The video of a 60-year-old woman dragging her bedridden centenarian mother on a charpoy, which went viral on Sunday, highlights the problem that villagers face in accessing banks.
It has also touched upon another issue — the reluctance of many banks to open branches in rural areas and inadequate staff in the existing ones to handle rising banking demands of the villagers.
“The commercial banks are mostly urban oriented. Except the SBI, UCO Bank, Union Bank of India, Indian Overseas Bank and Bank of India, other banks do not have sizeable presence in the rural areas,” says the State Focus Paper 2020-21 of National Bank for Agriculture and Rural Development (NABARD).

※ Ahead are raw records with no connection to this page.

Lemma put_present (s : S) t v now r s' t' k' :
  k' <> "" -> present s t' k' -> sPut s (sourceNs t) (blake3 v) blobData v now = (r, s') ->
  present s' t' k'.
Proof.
  intros Hk' [Hh (v' & Hg & Hv)] Hp. split; [by eapply has_put_mono|].
  destruct (decide ((t, blake3 v) = (t', k'))) as [E|Hne].
  - injection E as <- <-. destruct (get_put_any _ _ _ _ _ _ _ _ Hp Hk') as [Hs|Hs]; rewrite Hs; eauto.
  - exists v'. split; [|done]. rewrite (get_put_apart _ _ _ _ _ _ _ _ _ _ _ Hp); [done|]. by apply data_apart.
Qed.

(** What committing the blob in progress does to the store. *)
Lemma commit_store now (st : UploadState S) o st' :
  commit now st = (o, st') ->
  uTenant st' = uTenant st /\ uActive st' = None /\
  (uStore st' = uStore st \/
   exists b r, uActive st = Some b /\ bpRejected b = false /\ blake3 (bpBuf b) = bdDigest (bpHeader b) /\
     sPut (uStore st) (sourceNs (bdTenantId (bpHeader b))) (blake3 (bpBuf b)) blobData (bpBuf b) now
     = (r, uStore st') /\ (o = Done tt -> r = Ok tt)).
Proof.
  intros H. unfold WorkerCAS.commit in H. destruct (uActive st) as [b|] eqn:Ea;
    [|simplify_eq; by split_and!; [| |left]].
  destruct (bpRejected b) eqn:Er; [simplify_eq; by split_and!; [| |left]|].
  destruct (String.eqb_spec (blake3 (bpBuf b)) (bdDigest (bpHeader b))) as [Ed|];
    cbn [negb] in H; [|simplify_eq; by split_and!; [| |left]].
  destruct (is_ok _); cbn [negb] in H; [|simplify_eq; by split_and!; [| |left]].
  destruct (sPut _ _ _ _ _ _) as [[[]|e] s'] eqn:Ep; simplify_eq; cbn;
    (split_and!; [done|done|]); right; eexists b, _; by split_and!.
Qed.

(** The tenant of the blob in progress showed a valid token. *)
Definition authorised (msgs : list BlobChunk) (t : string) : Prop :=
  exists h, ChunkHeader (Some h) ∈ msgs /\ bdTenantId h = t /\
    is_ok (validToken (bdSchedulerToken h) t) = true.

Definition activeOk (msgs : list BlobChunk) (st : UploadState S) : Prop :=
  forall b, uActive st = Some b -> authorised msgs (bdTenantId (bpHeader b)).

(** The store of [s'] differs from that of [s] for authorised tenants only. *)
Definition changesOnly (msgs : list BlobChunk) (s s' : S) : Prop :=
  forall t k n, k <> "" -> sGet s' (sourceNs t) k n = sGet s (sourceNs t) k n \/ authorised msgs t.

Lemma commit_inv now msgs (st : UploadState S) o st' :
  commit now st = (o, st') -> activeOk msgs st ->
  (sourceOk (uStore st) -> sourceOk (uStore st')) /\ changesOnly msgs (uStore st) (uStore st') /\
  (forall t k, k <> "" -> present (uStore st) t k -> present (uStore st') t k).
Proof.
  intros H Ha. destruct (commit_store now st o st' H) as (_ & _ & [->|(b & r & Eb & _ & _ & Hp & _)]).
  { split_and!; [done|by left|done]. }
  split_and!.
  - intros Hok. by eapply put_sourceOk.
  - intros t k n Hk. destruct (decide (bdTenantId (bpHeader b) = t)) as [<-|Hne]; [right; by apply Ha|].
    left. eapply get_put_apart; [exact Hp|]. by apply tenant_apart.
  - intros t k Hk Hpr. by eapply put_present.
Qed.

Lemma onMessage_inv now msgs m (st : UploadState S) o st' :
  onMessage now m st = (o, st') -> m ∈ msgs -> activeOk msgs st ->
  activeOk msgs st' /\ (sourceOk (uStore st) -> sourceOk (uStore st')) /\
  changesOnly msgs (uStore st) (uStore st') /\
  (forall t k, k <> "" -> present (uStore st) t k -> present (uStore st') t k).
Proof.
  intros H Hm Ha. assert (changesOnly msgs (uStore st) (uStore st)) as Hrefl by by left.
  destruct m as [h|data|]; cbn [WorkerCAS.onMessage] in H.
  - destruct (commit now st) as [oc st1] eqn:Ec.
    destruct (commit_inv now msgs st oc st1 Ec Ha) as (H1 & H2 & H3).
    destruct (commit_store now st oc st1 Ec) as (_ & Hn & _).
    assert (activeOk msgs st1) as Ha1 by (intros b; by rewrite Hn).
    destruct oc as [[]|e|]; [|by simplify_eq..].
    unfold openBlob in H. destruct h as [h|]; [|by simplify_eq].
    destruct (negb _); [by simplify_eq|]. destruct (String.eqb (bdTenantId h) ""); [by simplify_eq|].
    destruct (is_ok (validToken (bdSchedulerToken h) (bdTenantId h))) eqn:Ev; cbn [negb] in H;
      [|by simplify_eq].
    destruct (pinTenant _ _); simplify_eq; [|done..]. cbn. split_and!; try done.
    intros b [= <-]. cbn. by exists h.
  - unfold addData in H. destruct (uActive st) as [b|] eqn:Eb; [|by simplify_eq].
    destruct (bpRejected b); simplify_eq; cbn; [done|]. split_and!; try done.
    intros b' Hb'. apply (inj Some) in Hb' as <-. specialize (Ha b Eb). by case_match.
  - by simplify_eq.
Qed.

Lemma uploadLoop_inv now all msgs : forall fin (st : UploadState S) o st',
  uploadLoop now msgs fin st = (o, st') -> (forall m, m ∈ msgs -> m ∈ all) -> activeOk all st ->
  (sourceOk (uStore st) -> sourceOk (uStore st')) /\ changesOnly all (uStore st) (uStore st') /\
  (forall t k, k <> "" -> present (uStore st) t k -> present (uStore st') t k).
Proof.
  induction msgs as [|m msgs IH]; intros fin st o st' H Hall Ha; cbn [WorkerCAS.uploadLoop] in H.
  - destruct fin as [e|]; [simplify_eq; split_and!; [done|by left|done]|].
    destruct (commit now st) as [oc st1] eqn:Ec. simplify_eq. by eapply commit_inv.
  - destruct (onMessage now m st) as [om st1] eqn:Em.
    destruct (onMessage_inv now all m st om st1 Em) as (Ha1 & H1 & H2 & H3); [set_solver|done|].
    destruct om as [[]|e|]; [|by simplify_eq..].
    destruct (IH fin st1 o st' H) as (J1 & J2 & J3); [set_solver|done|]. split_and!; [tauto| |].
    + intros t k n Hk. destruct (J2 t k n Hk) as [->|?]; [by apply H2|by right].
    + intros t k Hk Hp. by apply J3, H3.
Qed.

Lemma uploadLoop_app now pre : forall m (st : UploadState S) r st',
  uploadLoop now (pre ++ m) None st = (Done r, st') ->
  exists st1, uploadLoop now m None st1 = (Done r, st').
Proof.
  induction pre as [|x pre IH]; intros m st r st' H; cbn [app WorkerCAS.uploadLoop] in H; [eauto|].
  destruct (onMessage now x st) as [[[]|e|] st1]; [|done..]. by eapply IH.
Qed.

(** The end of a blob's chunks: the stream ends or the next header comes. *)
Definition atFrameEnd (rest : list BlobChunk) : Prop :=
  rest = [] \/ exists h rest', rest = ChunkHeader h :: rest'.

Lemma commit_present now (st : UploadState S) b st' :
  uActive st = Some b -> bpRejected b = false -> blake3 (bpBuf b) = bdDigest (bpHeader b) ->
  commit now st = (Done tt, st') ->
  is_ok (validateNamespace (bdTenantId (bpHeader b))) = true /\
  present (uStore st') (bdTenantId (bpHeader b)) (bdDigest (bpHeader b)).
Proof.
  intros Ha Hr Hd H. unfold WorkerCAS.commit in H. rewrite Ha, Hr, Hd, String.eqb_refl in H.
  cbn [negb] in H. destruct (is_ok _); cbn [negb] in H; [|done].
  destruct (sPut _ _ _ _ _ _) as [[[]|e] s'] eqn:Ep; simplify_eq. cbn. split; [done|].
  split; [by eapply has_put|]. exists (bpBuf b). split; [by eapply get_put_same|done].
Qed.

Definition joined (chunks : list string) : string := joinWith "" chunks.

Lemma joined_cons d chunks : joined (d :: chunks) = d +:+ joined chunks.
Proof. unfold joined. destruct chunks; cbn; [by rewrite sapp_nil_r|done]. Qed.

Lemma frame_present now chunks : forall rest (st : UploadState S) b r st',
  atFrameEnd rest -> uActive st = Some b -> bpRejected b = false ->
  (Z.of_nat (slen (bpBuf b +:+ joined chunks)) <= maxSourceBlobBytes)%Z ->
  blake3 (bpBuf b +:+ joined chunks) = bdDigest (bpHeader b) ->
  uploadLoop now (map ChunkData chunks ++ rest) None st = (Done r, st') ->
  is_ok (validateNamespace (bdTenantId (bpHeader b))) = true /\
  present (uStore st') (bdTenantId (bpHeader b)) (bdDigest (bpHeader b)).
Proof.
  induction chunks as [|d chunks IH]; intros rest st b r st' Hend Ha Hr Hsz Hd H.
  - change (joined []) with "" in *. rewrite sapp_nil_r in Hd. cbn [map app] in H.
    destruct Hend as [->|(h & rest' & ->)]; cbn [WorkerCAS.uploadLoop] in H.
    + destruct (commit now st) as [[[]|e|] st1] eqn:Ec; simplify_eq. by eapply commit_present.
    + destruct (onMessage now (ChunkHeader h) st) as [[[]|e|] st1] eqn:Em; [|done..].
      cbn [WorkerCAS.onMessage] in Em. destruct (commit now st) as [[[]|e|] st0] eqn:Ec; [|done..].
      destruct (commit_present now st b st0 Ha Hr Hd Ec) as [Hv Hp]. split; [done|].
      assert (uStore st1 = uStore st0) as Es.
      { unfold openBlob in Em. destruct h; [|done]. repeat case_match; by simplify_eq. }
      rewrite <- Es in Hp.
      destruct (uploadLoop_inv now (ChunkHeader h :: rest') rest' None st1 (Done r) st' H) as (_ & _ & Hpr);
        [set_solver| |by apply Hpr; [rewrite <- Hd|]].
      intros b' Hb'. unfold openBlob in Em. destruct h as [h|]; [|done].
      do 2 (case_match; [done|]).
      destruct (is_ok (validToken _ _)) eqn:Ev; [|done]. cbn [negb] in Em.
      destruct (pinTenant _ _); simplify_eq. cbn in Hb'. simplify_eq. exists h. cbn. split_and!; [left|done|done].
  - rewrite joined_cons in *. rewrite <- sapp_assoc in Hsz, Hd. cbn [map app WorkerCAS.uploadLoop] in H.
    cbn [WorkerCAS.onMessage] in H. unfold addData in H. rewrite Ha, Hr in H.
    rewrite (proj2 (Z.ltb_ge _ _)) in H by (rewrite !slen_app in Hsz; lia).
    refine (IH rest _ (mkBlobInProgress (bpHeader b) (bpBuf b +:+ d) false) r st' Hend _ _ _ _ H); done.
Qed.

(** *** Uploads without a rejected blob *)

Lemma commit_keeps_present now (st : UploadState S) o st' t k :
  k <> "" -> commit now st = (o, st') -> present (uStore st) t k -> present (uStore st') t k.
Proof.
  intros Hk H Hp. destruct (commit_store now st o st' H) as (_ & _ & [->|(b & r & _ & _ & _ & Hput & _)]); [done|].
  by eapply put_present.
Qed.

Lemma openBlob_Done h (st st' : UploadState S) :
  openBlob validToken h st = (Done tt, st') ->
  uStore st' = uStore st /\ uResult st' = uResult st /\
  exists h', h = Some h' /\ uActive st' = Some (mkBlobInProgress h' "" false) /\ slen (bdDigest h') = 32.
Proof.
  unfold openBlob. destruct h as [h|]; [|done]. destruct (Nat.eqb_spec (slen (bdDigest h)) 32) as [Hl|]; cbn [negb]; [|done].
  destruct (String.eqb _ _); [done|]. destruct (negb _); [done|].
  destruct (pinTenant _ _); [|done]. intros [= <-]. split_and!; [done|done|]. by exists h.
Qed.

(** Committing a blob in progress stores it or adds to the rejects. *)
Lemma commit_accounts now (st st' : UploadState S) :
  commit now st = (Done tt, st') -> RejectedDigests (uResult st') = [] ->
  RejectedDigests (uResult st) = [] /\
  forall b, uActive st = Some b -> present (uStore st') (bdTenantId (bpHeader b)) (bdDigest (bpHeader b)).
Proof.
  intros H Hr. destruct (uActive st) as [b|] eqn:Ea.
  - assert (forall r d, RejectedDigests (reject d r) <> []) as Hrej.
    { intros r d. unfold reject. cbn. by destruct (RejectedDigests r). }
    pose proof H as H0. unfold WorkerCAS.commit in H0. rewrite Ea in H0.
    destruct (bpRejected b) eqn:Eb; [injection H0 as <-; by apply Hrej in Hr|].
    destruct (String.eqb_spec (blake3 (bpBuf b)) (bdDigest (bpHeader b))) as [Ed|]; cbn [negb] in H0;
      [|injection H0 as <-; by apply Hrej in Hr].
    split.
    + destruct (is_ok _); cbn [negb] in H0; [|done]. destruct (sPut _ _ _ _ _ _) as [[[]|e] s']; [|done].
      by injection H0 as <-.
    + intros b' [= <-]. by eapply commit_present.
  - unfold WorkerCAS.commit in H. rewrite Ea in H. by injection H as <-.
Qed.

The Regional Rural Banks, which have a good number rural branches, are not in robust financial health.
There were two Regional Rural Banks (RRBs) with a network of 987 branches (786 rural, 156 semi-urban and 45 urban branches.)
“During 2018-19, both incurred losses. Their net loss increased from ₹216.12 crore as on March 31, 2018 to ₹596.82 crore,” says the focus paper.
“The net worth of the Utkal Grameen Bank was negative at (-) ₹54.17 crore as on March 2019. The net worth of both RRBs declined by 89.71% during 2018-19,” the apex rural bank points out.
According to the NABARD’s annual assessment report, while NPA (non-performing assets) as percentage of loans and advances increased from 25.60% as on March 31, 2018 to 27.17% as on March 31, 2019, recoveries as a percentage of demand decreased from 67.81% in 2017-18 to 58.16%. Due to poor financial health, banks are often found to be understaffed.
At the State Level Bankers Committee meeting held on May 28, Chief Secretary Asit Tripathy drew their attention on lower number of branches in Odisha compared to other States.
“Banks should open branches in panchayats which lacked fully operational branches,” Mr. Tripathy told them.